Methods: A finite element model of the lumbar spine, pelvis, and femur was used to simulate a pelvic ring fracture. Three spinopelvic configurations were analyzed (sacral slope = 20°, 26°, 32°), each stabilized with lumbopelvic fixation, with or without a cross connector. Biomechanical parameters including fracture displacement, lumbar intersegmental mobility, intervertebral disc stress, sacroiliac joint motion, and implant stress were evaluated under physiological loading.

Findings: A steeper sacral slope increased mobility at the L5 to S1 segment, nucleus pulposus stress, and stress at the sacroiliac joint, suggesting potential for degeneration and mechanical overload.
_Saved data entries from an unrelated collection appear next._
(** What [alloc_cb] leaves: the window unchanged, and room behind it inside the buffer. *)
Lemma alloc_cb_spec c n c' base len :
  conn_ok c → 0 <= n <= 2 ^ 32 → buffer_cap c < 2 ^ 61 →
  ant_conn_alloc_cb c n = (c', base, len) →
  conn_ok c' ∧ ant_conn_buffer c' = ant_conn_buffer c ∧ sent c' = sent c ∧
  closing c' = closing c ∧ shut c' = shut c ∧
  buffer_cap c' <= (buffer_cap c `max` ANT_CONN_READ_BUFFER_SIZE) `max` (2 * (buffer_len c + n)) ∧
  match base with
  | Some b => b = buffer_offset c' + buffer_len c' ∧ n <= len ∧ b + len = buffer_cap c'
  | None => len = 0 ∧ ∃ m, realloc m = false
  end.
Proof.
  intros (Hl & Ho & Hfit) Hn Hcap. unfold ant_conn_alloc_cb.
  rewrite !(u64_small (buffer_cap c - buffer_offset c)), (u64_small (buffer_len c + n)) by lia.
  case_ltb; last first.
  { rewrite u64_small by lia. intros [= <- <- <-].
    split; [done|]. repeat (split; [done || lia|]). lia. }
  assert ((if (0 <? buffer_offset c) && negb (0 <? buffer_len c) then 0 else buffer_len c)
          = buffer_len c) as ->.
  { destruct (0 <? buffer_offset c); [|done]. case_ltb; simpl; lia. }
  set (moved := if _ && _ then _ else buffer c).
  assert (zlen moved = buffer_cap c ∧ take (Z.to_nat (buffer_len c)) moved = ant_conn_buffer c)
    as [Hmc Hmw].
  { unfold moved, buffer_cap, ant_conn_buffer, zlen in *.
    destruct (Z.ltb_spec 0 (buffer_offset c)), (Z.ltb_spec 0 (buffer_len c)); cbn [andb].
    - rewrite length_app, length_take, !length_drop, take_app_length'
        by (rewrite length_take, length_drop; lia). split; [lia|done].
    - replace (buffer_len c) with 0 by lia. done.
    - replace (buffer_offset c) with 0 by lia. done.
    - replace (buffer_len c) with 0 by lia. done. }
  rewrite !(u64_small (_ + n)) by lia.
  unfold buffer_cap in *. conn_fields. rewrite Hmc.
  case_ltb; last first.
  { intros [= <- <- <-]. unfold conn_ok, buffer_cap, ant_conn_buffer. conn_fields.
    rewrite Hmc, drop_0, Hmw, u64_small by lia. repeat (split; [done || lia|]). lia. }
  set (cap0 := if _ =? 0 then _ else _).
  assert (0 < cap0 < 2 ^ 63 ∧ cap0 <= 16384 `max` (2 * (buffer_len c + n))) as [Hcap0 Hcap1].
  { unfold cap0, ANT_CONN_READ_BUFFER_SIZE. case_ltb; [lia|]. rewrite u64_small; lia. }
  destruct (grow_cap_enough 64 cap0 (buffer_len c + n)) as (Hg1 & Hg2 & Hg3); [lia..|].
  revert Hg1 Hg2 Hg3. generalize (grow_cap 64 cap0 (buffer_len c + n)). intros g Hg1 Hg2 Hg3.
  unfold ANT_CONN_READ_BUFFER_SIZE.
  destruct (realloc g) eqn:Er; cbn [negb]; intros [= <- <- <-];
    unfold conn_ok, buffer_cap, ant_conn_buffer; conn_fields.
  - assert (zlen (moved ++ replicate (Z.to_nat (g - zlen (buffer c))) 0) = g) as Hz.
    { unfold zlen in *. rewrite length_app, length_replicate. lia. }
    rewrite Hz, u64_small by lia. rewrite drop_0, take_app_le, Hmw
      by (unfold zlen in *; lia). repeat (split; [done || lia|]). lia.
  - rewrite Hmc, drop_0, Hmw. repeat (split; [done || lia|]). eauto.
Qed.

(** No buffer: the connection is closed and keeps what waits in it. *)
Lemma read_error_spec c :
  let c' := (ant_conn_read_cb c UV_ERROR).1 in
  buffer c' = buffer c ∧ buffer_len c' = buffer_len c ∧ buffer_offset c' = buffer_offset c ∧
  sent c' = sent c ∧ shut c' = shut c.
Proof. cbn. unfold ant_conn_close. by destruct (closing c). Qed.

(** Bytes that fit behind the window become its end. *)
Lemma uv_fill_spec c chunk :
  conn_ok c → buffer_cap c < 2 ^ 63 →
  buffer_offset c + buffer_len c + zlen chunk <= buffer_cap c →
  ∃ c1, uv_fill c (buffer_offset c + buffer_len c) chunk = Ok c1 ∧
    let c' := (ant_conn_read_cb c1 (Nread (zlen chunk))).1 in
    conn_ok c' ∧ ant_conn_buffer c' = ant_conn_buffer c ++ chunk ∧ buffer_cap c' = buffer_cap c ∧
    sent c' = sent c ∧ closing c' = closing c ∧ shut c' = shut c.
Proof.
  intros (Hl & Ho & Hfit) Hcap Hin. unfold uv_fill. rewrite (proj2 (Z.ltb_ge _ _)) by lia.
  eexists. split; [done|]. cbv zeta.
  unfold ant_conn_read_cb, conn_ok, ant_conn_buffer, buffer_cap in *.
  assert (∀ A B, zlen (take (Z.to_nat (buffer_offset c + buffer_len c)) (buffer c) ++ chunk
    ++ drop (A + B)%nat (buffer c)) = zlen (take (Z.to_nat (buffer_offset c + buffer_len c))
         (buffer c)) + zlen chunk + zlen (drop (A + B)%nat (buffer c))) as Hz
    by (intros; unfold zlen; rewrite !length_app; lia).
  case_ltb; conn_fields; rewrite Hz; clear Hz; unfold zlen in *;
    rewrite length_take, length_drop.
  - destruct chunk; [|simpl in *; lia]. rewrite !app_nil_r, app_nil_l, Nat.add_0_r, take_drop.
    repeat (split; [done || lia|]). done.
  - rewrite u64_small by lia. split; [lia|]. split; [|repeat (split; [done || lia|]); done].
    rewrite (Z2Nat.inj_add (buffer_offset c)), (Z2Nat.inj_add (buffer_len c)), Nat2Z.id by lia.
    rewrite <- (take_take_drop (buffer c)), <- app_assoc.
    rewrite drop_app_length' by (rewrite length_take; lia).
    rewrite app_assoc, take_app_length'; [done|].
    rewrite length_app, length_take, length_drop. lia.
Qed.

(** A read of at most what was offered; only one without a buffer closes the connection. *)
Lemma conn_arrive_spec c n chunk :
  conn_ok c → 0 <= n <= 2 ^ 32 → buffer_cap c < 2 ^ 61 → buffer_len c < 2 ^ 60 →
  zlen chunk <= conn_offered c n →
  ∃ c', conn_arrive c n chunk = Ok c' ∧
    conn_ok c' ∧ ant_conn_buffer c' = ant_conn_buffer c ++ chunk ∧ sent c' = sent c ∧
    shut c' = shut c ∧ ((∀ m, realloc m = true) → 0 < n → closing c' = closing c) ∧
    buffer_cap c' <= (buffer_cap c `max` ANT_CONN_READ_BUFFER_SIZE) `max` (2 * (buffer_len c + n)).
Proof.
  intros Hok Hn Hcap Hlen60. unfold conn_arrive, conn_offered.
  destruct (ant_conn_alloc_cb c n) as [[c1 base] len] eqn:E. cbn [snd]. intros Hchunk.
  apply alloc_cb_spec in E as (Hok1 & Hw & Hs & Hcl & Hsh & Hb & Hroom); [|done|done|done].
  rewrite <- Hw, <- Hs, <- Hcl, <- Hsh. clear Hw Hs Hcl Hsh.
  assert (len = 0 → ((∀ m, realloc m = true) → 0 < n → False) →
    ∃ c', Ok (ant_conn_read_cb c1 UV_ERROR).1 = Ok c' ∧
    conn_ok c' ∧ ant_conn_buffer c' = ant_conn_buffer c1 ++ chunk ∧ sent c' = sent c1 ∧
    shut c' = shut c1 ∧ ((∀ m, realloc m = true) → 0 < n → closing c' = closing c1) ∧
    buffer_cap c' <= (buffer_cap c `max` ANT_CONN_READ_BUFFER_SIZE) `max` (2 * (buffer_len c + n)))
    as Hrefused.
  { intros E0 Hno. eexists. split; [done|].
    destruct chunk; [|unfold zlen in *; simpl in *; lia]. rewrite app_nil_r.
    destruct (read_error_spec c1) as (E1 & E2 & E3 & E4 & E5).
    unfold conn_ok, ant_conn_buffer, buffer_cap in *. rewrite E1, E2, E3, E4, E5.
    repeat (split; [done|]). split; [|done]. intros Hr H0. by destruct (Hno Hr H0). }
  destruct base as [base|].
  - destruct Hroom as (-> & Hlen & Hend). destruct (Z.eqb_spec len 0) as [E0|E0].
    { apply Hrefused; [done|]. intros _ H0. lia. }
    destruct Hok as (Hl0 & Ho0 & Hfit0). pose proof Hok1 as (Hl & Ho & Hfit).
    unfold ANT_CONN_READ_BUFFER_SIZE in *.
    destruct (uv_fill_spec c1 chunk Hok1) as (c2 & -> & Hok2 & Hw2 & Hcap2 & Hs2 & Hcl2 & Hsh2);
      [lia|lia|]. cbn [mbind outcome_bind]. eexists. split; [done|].
    repeat (split; [done|]). rewrite Hcap2. done.
  - destruct Hroom as [-> [m Hm]]. apply Hrefused; [done|]. intros Hr _. by rewrite Hr in Hm.
Qed.

(** With memory, libuv is offered at least what it suggests. *)
Lemma conn_offered_enough c n :
  conn_ok c → 0 <= n <= 2 ^ 32 → buffer_cap c < 2 ^ 61 → (∀ m, realloc m = true) →
  n <= conn_offered c n.
Proof.
  intros Hok Hn Hcap Hr. unfold conn_offered.
  destruct (ant_conn_alloc_cb c n) as [[c1 base] len] eqn:E. cbn [snd].
  apply alloc_cb_spec in E as (_ & _ & _ & _ & _ & _ & Hroom); [|done|done|done].
  destruct base as [base|]; [lia|]. destruct Hroom as [_ [m Hm]]. by rewrite Hr in Hm.
Qed.

Lemma conn_consume_spec c n :
  conn_ok c → 0 <= n →
  conn_ok (ant_conn_consume c n) ∧
  ant_conn_buffer (ant_conn_consume c n) = drop (Z.to_nat n) (ant_conn_buffer c) ∧
  buffer_cap (ant_conn_consume c n) = buffer_cap c.
Proof.
  intros (Hl & Ho & Hfit) Hn. unfold ant_conn_consume, conn_ok, ant_conn_buffer, buffer_cap in *.
  destruct (Z.eqb_spec (buffer_len c) 0) as [E|]; cbn [orb].
  { rewrite E, take_0, drop_nil. split; [lia|done]. }
  destruct (Z.eqb_spec n 0) as [->|]; [by rewrite drop_0|].
  case_ltb; conn_fields; (split; [lia|]); (split; [|done]).
  - rewrite (drop_ge (take _ _)); [done|]. rewrite length_take. lia.
  - rewrite skipn_firstn_comm, drop_drop. f_equal; [lia|]. f_equal. lia.
Qed.

Lemma conn_overwrite_spec c w :
  conn_ok c → length w = length (ant_conn_buffer c) →
  conn_ok (ant_conn_overwrite c w) ∧ ant_conn_buffer (ant_conn_overwrite c w) = w.
Proof.
  intros Hok Hw. pose proof (zlen_ant_conn_buffer c Hok) as Hz. destruct Hok as (Hl & Ho & Hfit).
  unfold ant_conn_overwrite, conn_ok, buffer_cap, zlen in *. unfold ant_conn_buffer at 1.
  conn_fields. rewrite !length_app, length_take, length_drop. split; [lia|].
  rewrite drop_app_length' by (rewrite length_take; lia).
  rewrite take_app_length'; [done|lia].
Qed.

End buffers.

(** ** What a protocol may rely on *)

(** A connection seen by a protocol: the bytes that wait to be read, which it may overwrite in
    place and consume, the frames it has sent, whether it is closing, and whether its end was
    asked for.  libuv suggests a size
    for every read and reads up to [c_offered] bytes.  [c_room c n] says that [n] more bytes can
    arrive. *)
Class Conn (C : Type) := {
  c_buffer : C → list Z;
  c_offered : C → Z → Z;
  c_arrive : C → Z → list Z → outcome C;
  c_overwrite : C → list Z → C;
  c_consume : C → Z → C;
  c_write : C → list Z → C * bool;
  c_close : C → C;
  c_shutdown : C → C;
  c_closing : C → bool;
  c_ending : C → bool;
  c_sent : C → list (list Z);
  c_ok : C → Prop;
  c_room : C → Z → Prop;
  c_arrive_law c n sz chunk :
    c_ok c → c_room c n → 0 < sz <= 2 ^ 32 → zlen chunk <= n → zlen chunk <= c_offered c sz →
    ∃ c', c_arrive c sz chunk = Ok c' ∧ c_ok c' ∧ c_room c' (n - zlen chunk) ∧
          c_buffer c' = c_buffer c ++ chunk ∧ c_sent c' = c_sent c ∧ c_closing c' = c_closing c;
  c_overwrite_law c w :
    c_ok c → length w = length (c_buffer c) →
    let c' := c_overwrite c w in
    c_ok c' ∧ c_buffer c' = w ∧ c_sent c' = c_sent c ∧ c_closing c' = c_closing c ∧
    ∀ n, c_room c n → c_room c' n;
  c_consume_law c k :
    c_ok c → 0 <= k →
    let c' := c_consume c k in
    c_ok c' ∧ c_buffer c' = drop (Z.to_nat k) (c_buffer c) ∧ c_sent c' = c_sent c ∧
    c_closing c' = c_closing c ∧ ∀ n, c_room c n → c_room c' n;
  c_write_law c data :
    c_ok c → zlen data < 2 ^ 32 →
    let '(c', taken) := c_write c data in
    c_ok c' ∧ c_buffer c' = c_buffer c ∧ c_closing c' = c_closing c ∧
    c_sent c' = (if taken then c_sent c ++ [data] else c_sent c) ∧
    (c_closing c = true → taken = false) ∧ ∀ n, c_room c n → c_room c' n;
  c_close_law c :
    c_ok c →
    let c' := c_close c in
    c_ok c' ∧ c_buffer c' = c_buffer c ∧ c_sent c' = c_sent c ∧ c_closing c' = true;
  c_shutdown_law c :
    c_ok c →
    let c' := c_shutdown c in
    c_ok c' ∧ c_buffer c' = c_buffer c ∧ c_sent c' = c_sent c ∧ c_ending c' = true
}.

(** Memory for the buffer is not refused, and its sizes stay far from the width of [size_t]. *)
Definition conn_room `{Heap} (c : ant_conn_t) (n : Z) : Prop :=
  (∀ m, realloc m = true) ∧ buffer_cap c < 2 ^ 61 ∧ buffer_len c + n < 2 ^ 59.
Rod stress was also the highest in models with a steeper sacral slope. Models with a shallower sacral slope showed reduced rod and disc stress but greater pelvic tilt. Cross connectors reduced motion and stress in all configurations, especially under steep sacral slope conditions. Displacement at the sacral and pubic fractures was also greater with steep sacral slope. Fixation stability was optimal in the model with normal alignment and compromised in the steeper alignment.

Interpretation: To our knowledge, this is the first biomechanical study investigating how sacral slope influences the mechanical behavior of lumbopelvic fixation constructs in the setting of unstable pelvic ring fractures using finite element methods. Understanding the biomechanical effects of variations in spinopelvic parameters can aid in decision making for implant selection strategy as well as preoperative planning in high-risk patient populations. The finite element simulations suggest that higher sacral slopes may biomechanically reduce fixation stability, highlighting the potential importance of spinopelvic assessment in preoperative planning. Cross-connectors demonstrated mechanical benefits in this FE model and may be considered in high SS cases, pending further clinical validation.